Я резко встал из-за стола, от чего на миг потемнело в глазах, подошел к окну и приоткрыл себе маленькую щелку для доступа свежего воздуха. Обмотанное шарфом горло немилосердно болело, и я с неудовольствием покосился на забытую на подоконнике трубку. Курить в таком состоянии не хотелось совершенно. Да и вообще, нужно немедленно заняться своим здоровьем, а то, не ровен час, заработаю себе целый букет болезней по глупости. Даже отличное здоровье можно угробить, если совершенно о нем не заботиться и вести мой образ жизни.
Сокрушенно помотав головой и прикрыв окно, я вернулся в свое кресло и взял следующее письмо, разбирая еженедельные отчеты и почту, что с недавних пор взял себе за правило. Письмо было от Менделеева, он писал, что сумел получить тротил (динамит был получен и запатентован еще полгода назад), а теперь опять жалуется, что не хватает персонала. Для наладки эффективной технологичной цепочки производства требуются годы и обученные работники. Ну вот, начинаются чиновничьи замашки. По каждому поводу предупреждать, на все жаловаться, как будто я жду от него немедленного результата! «Обучать работников по примеру Путилова. Срок на наладку производства — год», — черкнул я поверх конверта и отложил в сторону. Вечером Сабуров напишет ответ по всем правилам.
Следующее письмо — коллективная жалоба курского чиновничества и дворянства на генерал-губернатора Дена. Хорошо! Значит, они с Салтыковым уже принялись за работу. Кидаю письмо в мусорную корзину для макулатуры — еще пригодится.
Ого, письмо из Аляски. Дмитрий Иванович Котиков, ставший после Максутова и расформирования Российско-Американской компании губернатором Аляски, докладывал о необходимости прислать больше русских переселенцев и основать военно-морскую базу, без которой наши владения мы удерживали одной только милостью соседей и бесполезностью приобретения. Также Котиков жаловался на иностранных китобоев, которые ввиду полного русского бессилия производят свой промысел прямо в виду берегов, несмотря на все запреты. Решив по-петровски выкрутиться из сложной проблемы, я рекомендовал всю выручку от продажи пушнины тратить на флот и перевозку поселенцев, заодно пообещав выслать денег на покупку какого-нибудь легко вооруженного корыта в САСШ и прислать партию матросов да сотню казаков с семьями на поселение. Отметив у себя в блокноте отдать распоряжение переселить казаков-добровольцев и перевести какого-нибудь молодого и горячего морского офицера с небольшой командой на Аляску, я принялся за дальнейший разбор почты.

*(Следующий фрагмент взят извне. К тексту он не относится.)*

(** The call's [Accept] comes before the client's; the client's
    [Authorization] reaches the request, and of its [Set-Cookie], given
    twice, the second value. *)
Lemma request_precedence_witness :
  ∃ built mergedHeaders,
    built_request overriding (item_url "Water") get_init 0 = Normal built ∧
    fields (request_init built) !! "method" = Some (IString "GET") ∧
    fields (request_init built) !! "mode" = Some (IString "cors") ∧
    headers (request_init built) = Present (InitHeaders mergedHeaders) ∧
    Headers_get "Accept" mergedHeaders = Some "application/json" ∧
    Headers_get "Authorization" mergedHeaders = Some "Bearer t" ∧
    header_of "Set-Cookie" overriding_request = Some "a=1, b=2" ∧
    Headers_get "Set-Cookie" mergedHeaders = Some "b=2".
Proof.
  destruct (built_request overriding (item_url "Water") get_init 0)
    as [built|] eqn:Hbuilt; [|by vm_compute in Hbuilt].
  destruct (request_precedence overriding (item_url "Water") get_init 0
              built Hbuilt)
    as (Hfields & mergedHeaders & Hheaders & Hget & Hown & Hbase).
  exists built, mergedHeaders. split; [done|].
  split; [by rewrite Hfields|]. split; [by rewrite Hfields|].
  split; [done|]. split; [|split; [|split]].
  - apply (Hown "Accept" "application/json"); [done|reflexivity].
  - apply (Hbase "Authorization" overriding_request "Bearer t");
      [done|reflexivity|reflexivity|reflexivity].
  - reflexivity.
  - rewrite Hget by done. reflexivity.
Defined.

Lemma get_request_witness :
  ∃ built r σ',
    getRecipes ib "Water" None idle = (Normal r, σ') ∧
    EvFetch built ∈ trace σ' ∧
    request_url built = recipes_url "Water" ∧
    fields (request_init built) !! "method" = Some (IString "GET") ∧
    fields (request_init built) !! "body" = None.
Proof.
  destruct (built_request ib (recipes_url "Water") get_options 0)
    as [built|] eqn:Hbuilt; [|by vm_compute in Hbuilt].
  destruct (get_request ib "/recipes"
              (Some [("id", PString "Water"); ("offset", PNumber zero)])
              idle (recipes_url "Water") built)
    as (r & σ' & mergedHeaders & Hrun & Hsent & Hurl & Hmethod & Hbody & _);
    [reflexivity|exact Hbuilt|].
  by exists built, r, σ'.
Defined.

Lemma post_request_witness :
  ∃ built r σ',
    optimizeLineage ib "Water" idle = (Normal r, σ') ∧
    EvFetch built ∈ trace σ' ∧
    request_url built = optimize_url "Water" ∧
    fields (request_init built) !! "method" = Some (IString "POST") ∧
    fields (request_init built) !! "body" = Some (IString "{}").
Proof.
  destruct (built_request ib (optimize_url "Water") (post_options "{}") 0)
    as [built|] eqn:Hbuilt; [|by vm_compute in Hbuilt].
  destruct (post_request ib "/optimize-lineage"
              (Some [("id", PString "Water")]) None
              idle (optimize_url "Water") "{}" built)
    as (r & σ' & mergedHeaders & Hrun & Hsent & Hurl & Hmethod & Hbody & _);
    [reflexivity|reflexivity|exact Hbuilt|].
  by exists built, r, σ'.
Defined.

Lemma refined_twice_witness :
  ({[0 := ib]} : store) !! 0 = Some ib
  ∧ ∃ first σ1 second σ2,
      refined 0 traced {[0 := ib]} = Some (first, σ1) ∧
      refined first tagged σ1 = Some (second, σ2) ∧
      σ2 !! second
        = Some (new_Infinibrowser
                  (mkConfig DEFAULT_API_URL 250 (Present tagged_request))) ∧
      σ2 !! 0 = Some ib.
Proof.
  assert (({[0 := ib]} : store) !! 0 = Some ib) as Hib by reflexivity.
  split; [exact Hib|].
  destruct (refined_twice {[0 := ib]} 0 traced tagged ib Hib)
    as (first & σ1 & second & σ2 & once & σ' & Hfirst & Hsecond & _ & _
        & Hconfig & Hthis & _).
  by exists first, σ1, second, σ2.
Defined.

Следующие письма все больше напоминали сводки с фронтов. В Смоленске опять польский погром, в Киеве еврейский, отдельные выступления дагестанских фанатиков, тобольский губернатор сообщает о волнениях среди ссыльных, восстание на строительстве Кругобайкальского тракта… Стоп! Кругобайкальское восстание должно было случиться в следующем году. Я хватаю дневник-ноутбук, и точно — лето 1866 года, сейчас же май 1865 года. Странно, поляков там лишь немногим больше, чем в моей истории. Хотя, видимо, отношение к ним да и условия содержания стали куда более жестоки, чем в моей реальности.
Столетов пишет о категорической неготовности принимать русских переселенцев на Северном Кавказе, просит повременить еще три года, а лучше четыре, в крайнем случае слать в Казахстан. Сельскохозяйственные академии на Кавказе и в Казахстане едва основаны, и хотя в них набирают уже готовых агрономов, для их обучения требуется время, даже если исследования берутся прямиком из дневника-ноутбука. «Два года максимум. Набирать агрономов вдвое более, чем требуется, все равно потом не хватит», — чиркаю я на конверте с письмом и откладываю в сторону.